**TASK PROMPT:** From the data below, return the exact lines starting at the line containing "Lemma len_app (a" and ending at the line containing "induction a as [|x a IH]; [reflexivity|].", both included, and nothing else.

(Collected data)
Example int_examples :
  Py.int "1" = Some 1%Z /\ Py.int " 42 " = Some 42%Z /\ Py.int "x" = None /\ Py.int "" = None.
Proof. repeat split; reflexivity. Qed.

Example hex_examples : Py.hex 3 = "3" /\ Py.hex 255 = "ff" /\ Py.hex 0 = "0".
Proof. repeat split; reflexivity. Qed.

Example str_examples : Py.str 505 = "505" /\ Py.str 0 = "0" /\ Py.str (-3) = "-3".
Proof. repeat split; reflexivity. Qed.

Example parse_url_examples :
  Server.parse_url "/a/b?x=1#top" = Ok (Server.parts "" "/a/b" "x=1" "top") /\
  Server.parse_url "//host/p" = Ok (Server.parts "host" "/p" "" "") /\
  Server.parse_url "//[::1]/p" = Ok (Server.parts "[::1]" "/p" "" "") /\
  Server.parse_url "//[" = Raise ValueError /\
  Server.parse_url "//[#f" = Raise ValueError.
Proof. repeat split; reflexivity. Qed.

(** ** Basic facts about strings, buffers and the store *)

Lemma app_cons (c : ascii) (a b : string) :
  String c a +:+ b = String c (a +:+ b).
Proof. reflexivity. Qed.

Lemma len_app (a b : string) : Py.len (a +:+ b) = Py.len a + Py.len b.
Proof.
  induction a as [|c a IH]; [reflexivity|].
  rewrite app_cons. unfold Py.len in *. simpl. rewrite IH. reflexivity.
Qed.

Lemma app_empty_r (a : string) : a +:+ "" = a.
Proof.
  induction a as [|c a IH]; [reflexivity|].
  rewrite app_cons, IH. reflexivity.
Qed.

Lemma app_assoc_str (a b c : string) : (a +:+ b) +:+ c = a +:+ (b +:+ c).
Proof.
  induction a as [|x a IH]; [reflexivity|].
  rewrite !app_cons, IH. reflexivity.
Qed.

Lemma take_all (s : string) : Py.take (Py.len s) s = s.
Proof. induction s as [|c s IH]; simpl; [reflexivity|]. f_equal. exact IH. Qed.

Lemma drop_ge (n : nat) (s : string) : Py.len s <= n -> Py.drop n s = "".
Proof.
  revert n. induction s as [|c s IH]; intros [|n] Hn; simpl in *;
    try reflexivity; try lia.
  apply IH. lia.
Qed.

Lemma write_written (B d : string) :
  StringIO.write d (written B) = written (B +:+ d).
Proof.
  unfold StringIO.write, written; simpl.
  destruct d as [|c d]; [rewrite app_empty_r; reflexivity|].
  rewrite take_all, drop_ge by lia.
  rewrite app_empty_r, len_app. reflexivity.
Qed.

(** ** Frame facts: what a handler leaves alone *)

Lemma lookup_alter_old {A} (f : A -> A) (l : list A) (o : A) (r : nat) (x : A) :
  l !! r = Some x -> alter f (length l) (l ++ [o]) !! r = Some x.
Proof.
  intros Hr. pose proof (lookup_lt_Some _ _ _ Hr).
  rewrite list_lookup_alter_ne by lia. apply lookup_app_l_Some, Hr.
Qed.

Lemma lookup_fresh {A} (l : list A) : l !! length l = None.
Proof. apply lookup_ge_None_2. lia. Qed.

Section Outcome.
Context `{Env}.

(** C9. For a success or filtered outcome whose return value is a boolean
    and non-empty (so it is True), the request is marked handled and
    nothing else happens: no event is pushed, and the Response objects,
    their bodies included, and the connection table are as before. *)
Theorem boolean_result_marks_handled_only (request response : Ref) (b : bool)
    (s : State) :
  truthy (VBool b) = true ->
  exists s',
    request_success_or_filtered request response (VBool b) s = (s', Ok tt) /\
    requests s' !! request
      = Request.with_handled true <$> requests s !! request /\
    Request.handled <$> requests s' !! request
      = (fun _ => true) <$> requests s !! request /\
    (forall r, r <> request -> requests s' !! r = requests s !! r) /\
    queue s' = queue s /\
    responses s' = responses s /\
    _clients s' = _clients s.
Proof.
  intros Hb. unfold request_success_or_filtered. rewrite Hb.
  eexists. split; [reflexivity|]. cbn [requests queue responses _clients].
  repeat split.
  - apply list_lookup_alter_eq.
  - rewrite list_lookup_alter_eq. destruct (requests s !! request); reflexivity.
  - intros r Hr. apply list_lookup_alter_ne. congruence.
Qed.

(** A False result is empty: the handler does nothing at all. *)
Lemma false_result_is_ignored (request response : Ref) (s : State) :
  request_success_or_filtered request response (VBool false) s = (s, Ok tt).
Proof. reflexivity. Qed.

(** C8, as the code has it. The error goes to the hook. A non-empty text
    returned by the hook becomes the body of the error's Response, which is
    emitted; a returned [HTTPError] value has its own Response emitted
    instead; for every other return value, a Response value and nothing
    included, [_handleError] emits nothing itself. When the hook is the
    default handler, that handler is what emits the error's pre-built
    Response, unchanged, and exactly once. *)
Theorem handleError_by_hook_result (error : errors.HTTPError) (s : State) :
  (forall s1 retval,
      send_httperror error s = (s1, Ok retval) ->
      _handleError error s = after_hook error retval s1) /\
  (forall s1 e,
      send_httperror error s = (s1, Raise e) ->
      _handleError error s = (s1, Raise e)) /\
  (send_httperror error = httperror error ->
   exists s',
     _handleError error s = (s', Ok tt) /\
     queue s' = queue s ++ [events.Response (errors.response error)] /\
     responses s' = responses s /\ requests s' = requests s /\
     _clients s' = _clients s).
Proof.
  split; [|split].
  - intros s1 retval Hhook. unfold _handleError, bind. rewrite Hhook.
    destruct retval as [| [] | z | t | g | e' | r]; simpl; try reflexivity.
    + destruct (z =? 0)%Z; reflexivity.
    + destruct (String.eqb t ""); reflexivity.
  - intros s1 e Hhook. unfold _handleError, bind. rewrite Hhook. reflexivity.
  - intros Hdef. unfold _handleError, bind. rewrite Hdef.
    eexists. split; [reflexivity|]. simpl. repeat split.
Qed.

**TASK SOLUTION:**
Lemma len_app (a b : string) : Py.len (a +:+ b) = Py.len a + Py.len b.
Proof.
  induction a as [|c a IH]; [reflexivity|].
  rewrite app_cons. unfold Py.len in *. simpl. rewrite IH. reflexivity.
Qed.

Lemma app_empty_r (a : string) : a +:+ "" = a.
Proof.
  induction a as [|c a IH]; [reflexivity|].
  rewrite app_cons, IH. reflexivity.
Qed.

Lemma app_assoc_str (a b c : string) : (a +:+ b) +:+ c = a +:+ (b +:+ c).
Proof.
  induction a as [|x a IH]; [reflexivity|].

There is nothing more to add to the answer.